Tout péter ? Non. On doit cette confusion à l’event Facebook de la soirée, qui nous promettait la fin de ce bar cheapos de la rue Oberkampf. « Allez viens, viens viens viens », semblait-on nous dire : Salut C’est Cool est le genre de groupe qu’on suivrait n’importe où, ils donnent envie d’être fan, d’être comme eux. Le problème, c’est qu’il faudrait avoir une coupe mulet et porter des polaires. Alors on se limite à leur musique, mélange idiot de techno hardcore et d’eurodance, de trance affreuse et de pop guillerette. Sur internet, c’est leur univers visuel qui fascine. L’esthétique est gentiment white trash, et les idées tournées vers le DIY et l’open source. En décembre dernier, avant leur passage aux Bars en Trans de Rennes, on vous en parlait plus longuement ici.
=> On rappelle que sur leur site (accessible sous ce lien cliquable), leurs deux albums sont téléchargeables librement, tout comme une collection de faces B et quelques remixes chatoyants.

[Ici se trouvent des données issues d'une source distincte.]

(* ===== verification/Files.v ===== *)
(** * Files: the helpers of [utils.rs]

    [Fs] is the part of [std::fs] the program uses: a tree of directories
    and files, whose contents are kept by inode, so that an open file stays
    what it is when its name is taken away. [utils.rs] is modelled on top of
    it, with what other threads do to the tree between two of its system
    calls. Links and permissions are left out, and the errors that come from
    them. *)
From S2P Require Import Prelude.
From S2P Require Import Text.

Module Fs.

(** A path is the list of its components, the last one first: the parent of
    a path is its tail, and joining a name puts it in front. The empty path is
    the root (or the directory of the process). *)
Abbreviation path := (list (list Z)).
Abbreviation ino := nat.

Inductive node : Type := Dir | File (i : ino).
#[export] Instance node_eq_dec : EqDecision node.
Proof. solve_decision. Defined.

(** [io::ErrorKind] *)
Inductive ErrorKind : Type := NotFound | AlreadyExists | Other.

Record t : Type := mk {
  nodes : gmap path node;
  data : gmap ino (list Z);
}.

Definition lookup (x : t) (p : path) : option node :=
  match p with [] => Some Dir | _ => nodes x !! p end.

(** [Path::is_dir] *)
Definition is_dir (x : t) (p : path) : bool := bool_decide (lookup x p = Some Dir).

(** The error of resolving a path up to the directory [d]. *)
Fixpoint walk (x : t) (d : path) : result () ErrorKind :=
  match d with
  | [] => Ok ()
  | _ :: d' =>
      match walk x d' with
      | Err e => Err e
      | Ok _ =>
          match nodes x !! d with
          | Some Dir => Ok ()
          | Some (File _) => Err Other
          | None => Err NotFound
          end
      end
  end.

(** [fs::remove_file] *)
Definition remove_file (x : t) (p : path) : t * result () ErrorKind :=
  match walk x (tail p) with
  | Err e => (x, Err e)
  | Ok _ =>
      match lookup x p with
      | None => (x, Err NotFound)
      | Some Dir => (x, Err Other)
      | Some (File _) => (mk (delete p (nodes x)) (data x), Ok ())
      end
  end.

(** [fs::remove_dir_all] *)
Definition remove_dir_all (x : t) (p : path) : t * result () ErrorKind :=
  match walk x (tail p) with
  | Err e => (x, Err e)
  | Ok _ =>
      match lookup x p with
      | None => (x, Err NotFound)
      | Some (File _) => (x, Err Other)
      | Some Dir => (mk (filter (λ kv, ¬ p `suffix_of` kv.1) (nodes x)) (data x), Ok ())
      end
  end.

(** [fs::create_dir] *)
Definition create_dir (x : t) (p : path) : t * result () ErrorKind :=
  match walk x (tail p) with
  | Err e => (x, Err e)
  | Ok _ =>
      match lookup x p with
      | Some _ => (x, Err AlreadyExists)
      | None => (mk (<[p := Dir]> (nodes x)) (data x), Ok ())
      end
  end.

(** [File::create]: creates the file or empties the one that is there. *)
Definition file_create (x : t) (p : path) : t * result ino ErrorKind :=
  match walk x (tail p) with
  | Err e => (x, Err e)
  | Ok _ =>
      match lookup x p with
      | Some Dir => (x, Err Other)
      | Some (File i) => (mk (nodes x) (<[i := []]> (data x)), Ok i)
      | None =>
          let i := fresh (dom (data x)) in
          (mk (<[p := File i]> (nodes x)) (<[i := []]> (data x)), Ok i)
      end
  end.

(** A [write] of [bytes] at [pos] in an open file. *)
Definition overwrite (contents : list Z) (pos : nat) (bytes : list Z) : list Z :=
  take pos contents ++ replicate (pos - length contents) 0 ++ bytes ++ drop (pos + length bytes) contents.
Definition write_at (x : t) (i : ino) (pos : nat) (bytes : list Z) : t :=
  mk (nodes x) (<[i := overwrite (default [] (data x !! i)) pos bytes]> (data x)).

(** [fs::rename] of a file *)
Definition rename (x : t) (from to : path) : t * result () ErrorKind :=
  match walk x (tail from), walk x (tail to) with
  | Err e, _ | _, Err e => (x, Err e)
  | Ok _, Ok _ =>
      match lookup x from, lookup x to with
      | None, _ => (x, Err NotFound)
      | Some Dir, _ | _, Some Dir => (x, Err Other)
      | Some (File i), _ => (mk (<[to := File i]> (delete from (nodes x))) (data x), Ok ())
      end
  end.

(** What opening and reading a file gives. *)
Definition read (x : t) (p : path) : option (list Z) :=
  match lookup x p with Some (File i) => Some (default [] (data x !! i)) | _ => None end.

(** The parent of everything that exists is a directory. *)
Definition wf (x : t) : Prop := ∀ p n, nodes x !! p = Some n → p ≠ [] ∧ lookup x (tail p) = Some Dir.

(** ** Lemmas *)

Lemma walk_dir x d : wf x → lookup x d = Some Dir → walk x d = Ok ().
Proof.
  intros Hwf. induction d as [|n d IH]; intros Hd; [done|]. cbn in Hd |- *.
  destruct (Hwf _ _ Hd) as [_ Hp]. by rewrite (IH Hp), Hd.
Qed.

Lemma is_dir_true x p : is_dir x p = true ↔ lookup x p = Some Dir.
Proof. apply bool_decide_eq_true. Qed.

(** [y] has what [x] has, and more directories. *)
Definition extends (x y : t) : Prop :=
  wf x → wf y ∧ data y = data x ∧
    (∀ p n, lookup x p = Some n → lookup y p = Some n) ∧
    (∀ p i, lookup y p = Some (File i) → lookup x p = Some (File i)).

#[export] Instance extends_preorder : PreOrder extends.
Proof.
  split; [by intros x Hx|]. intros x y z Hxy Hyz Hx. destruct (Hxy Hx) as (Hy & Hd & H1 & H2).
  destruct (Hyz Hy) as (Hz & Hd' & H1' & H2'). split_and!; [done|congruence|by auto|by auto].
Qed.

Lemma create_dir_extends x p : extends x (create_dir x p).1.
Proof.
  intros Hwf. unfold create_dir. destruct (walk x (tail p)) as [[]|e] eqn:Hw; [|done].
  destruct (lookup x p) as [n|] eqn:Hp; [done|]. cbn.
  destruct p as [|c d]; [done|]. cbn in Hw, Hp.
  assert (lookup x d = Some Dir) as Hd.
  { destruct d as [|c' d]; [done|]. cbn in Hw |- *. repeat case_match; done. }
  assert (∀ q n, lookup x q = Some n → lookup (mk (<[c :: d := Dir]> (nodes x)) (data x)) q = Some n) as Hmono.
  { intros [|c' q] n; [done|]. cbn. intros Hq. rewrite lookup_insert_ne; [done|congruence]. }
  split_and!; [|done|done|].
  - intros q n Hq. cbn in Hq. apply lookup_insert_Some in Hq as [[<- _]|[_ Hq]]; [split; [done|by apply Hmono]|].
    destruct (Hwf _ _ Hq). split; [done|by apply Hmono].
  - intros [|c' q] i; [done|]. cbn. intros [[_ ?]|[_ ?]]%lookup_insert_Some; done.
Qed.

Un jour, Salut C’est Cool fera peut-être de la télé, du cinéma. Ou bien on les enverra dans l’espace pour peupler les exoplanètes. Ils seront célèbres dans la vraie vie, en dehors d’internet et du monde clos de leur fan base. Alors on se dira qu’on les a vu dans ce bar pourri en 2014 et que putain, qu’est-ce que c’était bien. On regrettera le temps perdu en cherchant de nouveaux groupes sympas et marrants, à qui l’avenir semble appartenir. On entendra : « A l’époque, ils étaient bien plus punk que tous ces groupes à guitares. Ils avaient vraiment une longueur d’avance ». Et puis on réécoutera Techno toujours pareil, Il joue de l’ordinateur debout ou encore La purée, en réalisant que depuis le début, tout ça était vraiment très sérieux.